• _TRY IT_: Each record has to be repeated exactly as given.

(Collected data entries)
(** The exception lists are not honoured on refreshes.  The writer of a
    first request leaves the positive cache alone for a name below an
    excepted zone, but the writers of prefetches and of stale verifications
    carry no lists: with the success cache disabled for [example.org.], a
    denial that has gone stale is refreshed in the background by a positive
    reply, which is stored and then served. *)
Theorem exceptions_bypassed :
  (forall {L : DnsLib} {N : DnsNames} {MO : MapOrder} c w m wild clk st client st',
     Matches (rw_pexcept w) (question_name m) <> EmptyString ->
     WriteMsg c w m wild clk st = Ok (client, st') -> pcache st' = pcache st) /\
  Matches (pexcept excepting) "new.example.org." = "example.org." /\
  denial_turns_positive = Some (1, ["new.example.org."]).
Proof.
  split; [|split; vm_compute; reflexivity].
  intros L N MO c w m wild clk st client st' Hx. unfold WriteMsg. intros (k & _ & [= _ <-])%bind_ok_inv.
  destruct k; [|done]. case_match; [|done]. by apply set_excepted.
Qed.

(** Stale entries are served for an hour after they were verified, which may
    take a second. *)
Definition verifying : Cache_ :=
  mkCache_ ["."] (1800 * Second) (5 * Second) (3600 * Second) (5 * Second) (5 * Second) 0 (60 * Second) 10
    (3600 * Second) true Second [] [] false.

Definition truncated (r : Msg) : Upstream :=
  let m := reply r RcodeSuccess [] [] in
  mkUpstream (mkServed RcodeSuccess (Some (mkMsg (Id m) true OpcodeQuery false true true false false false RcodeSuccess (Question m) [] [] [])) false) EmptyString.

(** A verification whose answer is not stored serves the stale entry as if it
    had been refreshed.  The answer of the upstream is a success and is
    truncated, so that the entry counts as refreshed and is not; the entry
    found in the cache ended 40 seconds ago, and is sent with its negative TTL
    as an unsigned number, about 136 years. *)
Theorem verified_ttl_wraps :
  let q := ask "www.example.org." false in
  (x ← ok (ServeDNS verifying (Some (answers RcodeSuccess [a_record "www.example.org."] [])) true false (at_ 100) q empty);
   y ← ok (ServeDNS verifying (Some truncated) true false (at_ 200) q x.2);
   m ← written y.1;
   Some (rr_ttl <$> Answer m)) = Some [2 ^ 32 - 40].
Proof. vm_compute. reflexivity. Qed.

End CacheSample.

• _RESPONSE TO THIS TASK_:
(** The exception lists are not honoured on refreshes.  The writer of a
    first request leaves the positive cache alone for a name below an
    excepted zone, but the writers of prefetches and of stale verifications
    carry no lists: with the success cache disabled for [example.org.], a
    denial that has gone stale is refreshed in the background by a positive
    reply, which is stored and then served. *)
Theorem exceptions_bypassed :
  (forall {L : DnsLib} {N : DnsNames} {MO : MapOrder} c w m wild clk st client st',
     Matches (rw_pexcept w) (question_name m) <> EmptyString ->
     WriteMsg c w m wild clk st = Ok (client, st') -> pcache st' = pcache st) /\
  Matches (pexcept excepting) "new.example.org." = "example.org." /\
  denial_turns_positive = Some (1, ["new.example.org."]).
Proof.
  split; [|split; vm_compute; reflexivity].
  intros L N MO c w m wild clk st client st' Hx. unfold WriteMsg. intros (k & _ & [= _ <-])%bind_ok_inv.
  destruct k; [|done]. case_match; [|done]. by apply set_excepted.
Qed.

(** Stale entries are served for an hour after they were verified, which may
    take a second. *)
Definition verifying : Cache_ :=
  mkCache_ ["."] (1800 * Second) (5 * Second) (3600 * Second) (5 * Second) (5 * Second) 0 (60 * Second) 10
    (3600 * Second) true Second [] [] false.

Definition truncated (r : Msg) : Upstream :=
  let m := reply r RcodeSuccess [] [] in
  mkUpstream (mkServed RcodeSuccess (Some (mkMsg (Id m) true OpcodeQuery false true true false false false RcodeSuccess (Question m) [] [] [])) false) EmptyString.

(** A verification whose answer is not stored serves the stale entry as if it
    had been refreshed.  The answer of the upstream is a success and is
    truncated, so that the entry counts as refreshed and is not; the entry
    found in the cache ended 40 seconds ago, and is sent with its negative TTL
    as an unsigned number, about 136 years. *)
Theorem verified_ttl_wraps :
  let q := ask "www.example.org." false in
  (x ← ok (ServeDNS verifying (Some (answers RcodeSuccess [a_record "www.example.org."] [])) true false (at_ 100) q empty);
   y ← ok (ServeDNS verifying (Some truncated) true false (at_ 200) q x.2);
   m ← written y.1;
   Some (rr_ttl <$> Answer m)) = Some [2 ^ 32 - 40].
Proof. vm_compute. reflexivity. Qed.

End CacheSample.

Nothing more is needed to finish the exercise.